Today, many of the Espinosa's concerts are done in the style inspired by her Unplugged & Unplanned show rotating the setlist of tunes from her Broadway career, both her solo albums, pop/rock covers, and a Musical Theater fan request section. On August 8, 2021, she headlined her first solo concert on the Las Vegas Strip at The Space Las Vegas. For fans who weren't able to make it, the concert was also livestreamed. On November 13, 2021, Espinosa performed a one night only concert in Holmdel, NJ at the Holmdel Theatre Company (part of the Broadway at the Barn series).

Espinosa brought her concert overseas to London at Cadogan Hall on April 8, 2022.

===Solo albums===
In August 2012, Espinosa announced she was in the process of recording her debut solo album, featuring modern Broadway hits with a pop sensibility, entitled Look Around. The album was released on December 18, 2012, debuting at #41 on the iTunes Pop Charts. The album also went on to win multiple awards for independent artists including the Independent Music Awards for Pop Album of the Year, Female Pop Vocalist of the Year, and Producer of the Year (which went to Espinosa's producer, Joseph Abate).

On July 25, 2015, Espinosa announced she was in the early development process of her sophomore studio album. Just like with Look Around, she started a Kickstarter fundraiser to raise money for the album. The album recordings and release were delayed due to Espinosa's schedule with various theater projects, voiceover work, concerts, and personal situations that ended up inspiring the album of original songs. The sophomore album, entitled "Revelation", was officially released on January 23, 2019. It debuted at #15 on the Pop iTunes charts.

===Television===
Espinosa has appeared on various television shows, including Law & Order, Robot Chicken, and Dog Whisperer. She had a recurring role in 2009 as the voice of Sasha Caylo on the super robot animated series Titan Maximum, an original show developed for Adult Swim.

In 2007, the ABC series Ugly Betty included performances of "I'm Not That Girl" and "Defying Gravity" in the episode "Something Wicked This Way Comes", featuring Espinosa and other members of Los Angeles Wicked cast.

She has also appeared on the Today Show in 2004, the Macy's Thanksgiving Day Parade TV broadcast in 2004, The Tonight Show with Jay Leno in 2007, and as a performer on the 2008 Tony Awards.

In 2011, she appeared on the animated sketch comedy series Mad episode "Force Code / Flammable" as Katy Putty, a Katy Perry parody made out of Play-Doh who sings about flammability, and performed "Flammable", a spoof on Perry's song "Firework".

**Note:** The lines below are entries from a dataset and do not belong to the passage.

(** X11 on a track with a duration text and on one with seconds
    only. *)
Lemma duration_text_is_never_empty_witness :
  get_duration_text credited = "3:05"
  ∧ get_duration_text timed = "1:02:05".
Proof.
  split.
  - destruct (duration_text_is_never_empty credited) as (_ & H & _).
    apply (H "3:05"); [reflexivity|discriminate].
  - destruct (duration_text_is_never_empty timed) as (_ & _ & _ & _ & H).
    rewrite H; [vm_compute; reflexivity|reflexivity..].
Defined.

(** X12 on a track with listed artists and an author. *)
Lemma artist_text_prefers_the_artist_list_witness :
  get_artist_text credited = "Ann, Bo"
  ∧ get_artist_text timed = "Cy".
Proof.
  split.
  - destruct (artist_text_prefers_the_artist_list credited) as [H _].
    destruct (H _ _ eq_refl) as [-> _]. vm_compute. reflexivity.
  - destruct (artist_text_prefers_the_artist_list timed) as [_ H].
    rewrite H; [reflexivity|by left].
Defined.

(** X13 on the scenario: after ["Road trip"], the track [v2] of
    ["Gym"] is a duplicate. *)
Lemma video_id_prefers_the_primary_field_witness :
  let pre := [("Road trip", song "v1" "a"); ("Road trip", song "v2" "b")] in
  let x' := ("Gym", song "v2" "b") in
  PreviewWorker.to_add (plan {["v1"]} (pre ++ [x']) PreviewWorker.init_locals)
  = PreviewWorker.to_add (plan {["v1"]} pre PreviewWorker.init_locals)
  ∧ ∃ ti,
      PreviewWorker.skipped
        (plan {["v1"]} (pre ++ [x']) PreviewWorker.init_locals)
      = PreviewWorker.skipped (plan {["v1"]} pre PreviewWorker.init_locals)
          ++ [ti]
      ∧ ti_reason ti = Some "Duplicate".
Proof.
  intros pre x'.
  destruct (video_id_prefers_the_primary_field {["v1"]} pre
              ("Road trip", song "v2" "b") x' "v2")
    as (_ & _ & H3 & _ & (ti & H5 & _ & H7) & _).
  - constructor 2. constructor 1.
  - reflexivity.
  - reflexivity.
  - discriminate.
  - split; [exact H3|]. exists ti. split; [exact H5|].
    rewrite H7. reflexivity.
Defined.

(** X15 on the checked list: ["Road trip"] is a source, and its
    playlist does not match the destination. *)
Lemma selected_sources_are_listed_playlists_witness :
  let s := mkSource "Road trip" "PLX" in
  s ∈ Window.get_selected_playlists "Merged" checked
  ∧ src_playlistId s ≠ ""
  ∧ (∃ p, p ∈ playlists ∧ pl_playlistId p = Some "PLX"
          ∧ src_title s = Py.get_default (pl_title p) "Untitled")
  ∧ Py.lower (src_title s) ≠ Py.lower (Py.strip "Merged").
Proof.
  intros s.
  assert (Hs : s ∈ Window.get_selected_playlists "Merged" checked)
    by (vm_compute; constructor 1).
  split; [exact Hs|].
  destruct (selected_sources_are_listed_playlists playlists [] checked
              "Merged" s) as (H1 & (p & Hp & Hid & Ht & _) & H3 & _).
  - vm_compute. reflexivity.
  - exact Hs.
  - split; [exact H1|]. split; [|exact H3]. exists p. by split_and!.
Defined.

(** X16 on the checked list and the filter ["r"]: ["Gym"] is hidden
    and still selected. *)
Lemma filter_does_not_change_the_selection_witness :
  Window.get_selected_playlists "Merged" (Window.filter_playlists "r" checked)
  = [mkSource "Road trip" "PLX"; mkSource "Gym" "PLY"]
  ∧ ∃ pre post, Py.lower "Road trip" = pre +:+ Py.lower "r" +:+ post.
Proof.
  destruct (filter_does_not_change_the_selection "r" "Merged" checked)
    as (H1 & _ & _ & H4).
  split.
  - rewrite H1. vm_compute. reflexivity.
  - apply (H4 0%nat (Window.mkItem "Road trip" "PLX" true false));
      vm_compute; reflexivity.
Defined.

(** X17 on the checked list: after "deselect all" the hidden ["Gym"]
    is still a source. *)
Lemma select_all_skips_hidden_rows_witness :
  mkSource "Gym" "PLY"
  ∈ Window.get_selected_playlists "Merged"
      (Window.set_all_selected false checked).
Proof.
  destruct (select_all_skips_hidden_rows false "Merged" checked)
    as (_ & _ & _ & H & _).
  apply (H (Window.mkItem "Gym" "PLY" true true)).
  - vm_compute. repeat first [constructor 1 | constructor 2].
  - reflexivity.
  - reflexivity.
  - vm_compute. discriminate.
Defined.
(** X11 at the scenario: one acknowledgment names an ObjectId of no command,
    another names no ObjectId at all. *)
Lemma ack_not_applied_is_logged_witness :
  CommandModel.findById (Scenario.oid "ff") (CommandModel.docs Scenario.store) = None
  ∧ commandAck 5 6 7 (Some (Scenario.ack "ff" true)) Scenario.store
    = (Scenario.store, [Console (WarnCommandNotFound (Scenario.oid "ff"))])
  ∧ commandAck 5 6 7 (Some Cases.ackNoObjectId) Scenario.store
    = (Scenario.store, [Console ErrorProcessingAck]).
Proof.
  split; [reflexivity|]. split.
  - apply (ack_not_applied_is_logged 5 6 7 (Scenario.ack "ff" true) Scenario.store
             (Scenario.oid "ff") eq_refl).
    intros id H. vm_compute in H. injection H as <-. right. reflexivity.
  - apply (ack_not_applied_is_logged 5 6 7 Cases.ackNoObjectId Scenario.store
             "zz" eq_refl).
    intros id H. by vm_compute in H.
Defined.

(** X12 at the scenario: s2 acknowledges what s1 could have acknowledged. *)
Lemma ack_ignores_sender_witness :
  is_Some (sockets Scenario.world !! "s1")
  ∧ is_Some (sockets Scenario.world !! "s2")
  ∧ emitted (step Scenario.N 5
                  (CommandAck "s1" (Some (Scenario.ack "c1" true)) 6 7)
                  Scenario.world).2 = [].
Proof.
  assert (Hc : is_Some (sockets Scenario.world !! "s2")).
  { exists Cases.s2. exact scenario_s2. }
  split; [exact scenario_connected|]. split; [exact Hc|].
  destruct (ack_ignores_sender Scenario.N 5 6 7 "s1" "s2" (Scenario.ack "c1" true)
              (Some "B2") Scenario.world scenario_connected Hc) as (_ & H2 & _).
  exact H2.
Defined.

(** X13 at the scenario: the acknowledgment of the command that ends in c1
    carries a message and no code. *)
Lemma ack_replaces_result_fields_witness :
  ackTarget (Scenario.ack "c1" true) = Some (Scenario.oid "c1")
  ∧ CommandModel.findById (Scenario.oid "c1") (CommandModel.docs Scenario.store)
    = Some (Scenario.command "c1" "A1" 10 false)
  ∧ ∃ c', CommandModel.findById (Scenario.oid "c1")
            (CommandModel.docs
               (commandAck 5 6 7 (Some (Scenario.ack "c1" true)) Scenario.store).1)
          = Some c'
          ∧ CommandModel.ussdCode c' = None
          ∧ CommandModel.executionMessage c' = Some "OK".
Proof.
  do 2 (split; [reflexivity|]).
  destruct (ack_replaces_result_fields 5 6 7 (Scenario.ack "c1" true) Scenario.store
              (Scenario.oid "c1") (Scenario.command "c1" "A1" 10 false)
              eq_refl eq_refl eq_refl)
    as (c' & H1 & H2 & H3 & _).
  by exists c'.
Defined.

(** X14 at the scenario: the command that ends in c1 is acknowledged with
    success; the next query for A1 answers with the two others. *)
Lemma acknowledged_command_not_redelivered_witness :
  let db1 := (commandAck 5 6 7 (Some (Scenario.ack "c1" true)) Scenario.store).1 in
  ackTarget (Scenario.ack "c1" true) = Some (Scenario.oid "c1")
  ∧ NoDup (CommandModel._id <$> CommandModel.docs Scenario.store)
  ∧ CommandModel.findPending "A1" db1
    = CommandModel.Resolved [Scenario.command "c2" "A1" 30 false;
                             Scenario.command "c4" "A1" 20 false]
  ∧ ∀ x, x ∈ [Scenario.command "c2" "A1" 30 false;
              Scenario.command "c4" "A1" 20 false] →
         CommandModel._id x ≠ Scenario.oid "c1".
Proof.
  intros db1.
  assert (Hnd : NoDup (CommandModel._id <$> CommandModel.docs Scenario.store)).
  { apply (bool_decide_unpack _). by vm_compute. }
  assert (Hl : CommandModel.findPending "A1" db1
               = CommandModel.Resolved [Scenario.command "c2" "A1" 30 false;
                                        Scenario.command "c4" "A1" 20 false])
    by (by vm_compute).
  split; [reflexivity|]. split; [exact Hnd|]. split; [exact Hl|].
  destruct (acknowledged_command_not_redelivered Scenario.N 5 6 7 9
              (Scenario.ack "c1" true) Scenario.store (Scenario.oid "c1")
              eq_refl eq_refl Hnd) as (H1 & _).
  intros x. by apply (H1 "A1" _ x Hl).
Defined.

In 2016, she voiced Orizaba the moth fairy in the tenth episode of Elena of Avalor, "The Sceptre of Light", and again in 2018 for season two episode 18, "Finding Zuzo".

She voiced Rapunzel’s handmaiden and confidant Cassandra in the 2017 film Tangled: Before Ever After and in Tangled: The Series/Rapunzel's Tangled Adventure. For the show, she sang the lead vocals for the song "Waiting in the Wings", composed by Alan Menken and Glenn Slater, which won the 2020 Daytime Emmy Award for Outstanding Original Song in a Children's, Young Adult or Animated Program.

In 2022, she voiced The Queen Of Hearts in Disney Junior's Alice's Wonderland Bakery.

She sang vocals in the musical number titled "TRUCKS" in the episode of the same name of Cars on the Road.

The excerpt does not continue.